Seeking shelter in the field of the dead
Auf einen Totenacker
hat mich mein Weg gebracht.
allhier will ich einkehren:
hab’ ich bei mir gedacht.My path has led me
to a graveyard.
Here I will stop and rest:
so I thought to myself.
Already the first stanza is marked by laconic hardness. The wanderer comes to a cemetery and thinks of lodging there. The language remains sober, almost casual. Precisely בכך it becomes visible how far his longing has moved away from any earthly shelter.
The cemetery as inn
Ihr grünen Totenkränze
könnt wohl die Zeichen sein,
die müde Wandrer laden
in’s kühle Wirtshaus ein.You green funeral wreaths,
you may well be the signs
that invite weary wanderers
into the cool inn.
Here the central metaphor of the song unfolds. Funeral wreaths become inn signs, the cemetery a hostelry. The “cool inn” names not only the place of the grave, but also the longed-for rest from pain, heat, restlessness, and memory.
The wish to be admitted
Sind denn in diesem Hause
die Kammern all’ besetzt?
bin matt zum Niedersinken
und tödlich schwer verletzt.Are all the chambers
in this house already occupied?
I am weary unto collapse
and mortally sorely wounded.
In this stanza the plea is voiced openly. The wanderer asks whether there is still room for him. The “chambers” are graves, the lodging is death. Weariness and injury no longer appear only as spiritual images, but as a condition that longs for final rest.
The refusal
O unbarmherz’ge Schenke,
doch weisest du mich ab?
nun weiter denn, nur weiter,
mein treuer Wanderstab!O pitiless hostelry,
and yet you turn me away?
Then onward, only onward,
my faithful walking staff!
The final stanza enacts the cruel turn. Even death does not receive the wanderer. The “inn” remains closed.

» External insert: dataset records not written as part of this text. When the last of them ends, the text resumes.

(** * Order lifecycle and conversation engine of elevator-pitch.api

    A shallow embedding of the Mongoose models (Order, Chat, User, Listing),
    the request validation rules and the order and chat controllers, followed
    by the properties of the natural-language specification that were checked
    against them.

    Conventions of the embedding.
    - A collection is a finite map from ObjectId (compared through
      [toString()] in the source, hence a string here) to documents.
    - Every controller is a function [Db -> ... -> Db * Response]; an early
      [return next(new AppError(..))] returns the database it was given, an
      exception raised after a [save()] returns the database as saved so far.
    - [new Date()], [Date.now()], [Math.random()] and freshly generated
      ObjectIds are inputs of the call (the record [Env]).
    - Text that a client supplies or a document stores is a JavaScript
      string, the sequence of its UTF-16 code units ([Js.String]);
      identifiers, enumerated values and the texts of responses are ASCII
      and are Rocq strings.
    - Integer Numbers (scores, counters, timestamps) are [Z]. Prices are
      only compared with 0 and stored: they are rationals ([Qc]), which every
      double is. The average of the ratings is computed: it is a double
      ([float]), with the additions and the division of IEEE 754.
    - Mongoose. A [save()] validates the document against its schema and
      then runs the pre('save') hooks of the schema (validation is the first
      hook registered); with [validateBeforeSave: false] only the hooks run.
      [populate] puts documents in the place of identifiers: where a handler
      dereferences a populated single reference ([listing.seller._id],
      [order.buyer._id], [chat.listing.seller]) a missing document is [null]
      and the access throws; where it calls [toString()] on a populated
      reference it gets the text of the document, not of its identifier.
    - Socket emissions are recorded in the response; authentication and rate
      limiting happen before the modelled code and are not part of it. *)

From stdpp Require Import gmap strings list fin_maps numbers.
From Stdlib Require Import ZArith QArith Qcanon String Ascii PrimFloat Uint63.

Thus the walking staff becomes the only fidelity that remains: not rest, but onward motion is what is allotted to the wanderer.
Meaning & effect within the cycle
“Das Wirtshaus” is one of the darkest resting points in Winterreise. The wanderer recognises death as the longed-for final station, yet even this last refuge is denied him. Therein lies the song’s real hardness: he is not permitted to arrive, not even in the grave.
For the cycle, this marks a decisive step. The final phase of Winterreise begins where even death is still deferred. The road goes on, not out of hope, but out of an almost uncanny compulsion to continue.
Thus “Das Wirtshaus” stands directly on the threshold of the closing songs. The world of the living has been left behind, the world of the dead is not yet reachable – the wanderer now moves definitively in an in-between zone, which finds its final image in The Hurdy-Gurdy Man.
Evgenia Fölsche – performances & audio
Pianist Evgenia Fölsche keeps the chorale narrow and calm, with clear breathing arcs and sparing colouring; the crucial point, “and yet you turn me away,” remains soberly set.
Listening example: Das Wirtshaus with Dietrich Fischer-Dieskau and Gerald Moore
Winterreise for your concert programme
Franz Schubert’s Winterreise belongs to Evgenia Fölsche’s song repertoire and can be realised in different performance formats. Depending on the occasion, venue, and artistic concept, various scorings and forms are possible.
Possible options include performances with different voice types from soprano to bass, versions with choir, with images, or in staged form. An overview of formats, scorings, and artistic possibilities can be found on the concert page for Winterreise.
To the Winterreise concert pageFrequently asked questions about Schubert: “Das Wirtshaus” (Winterreise No. 21)
Click on a question to display the answer.
Is “Das Wirtshaus” strophic?
Yes. The song is strophic in design and, as a whole, resembles a calm chorale with only slight shifts of colour.
Which key and metre shape the song?
F major, 4/4, very slow. The broad breathing arcs and chordal calm give the song its liturgical character.
How does one avoid sacred pathos in performance?
With slender dynamics, clear diction, and sparing pedalling. The song gains through simplicity and calm, not through grand emphasis.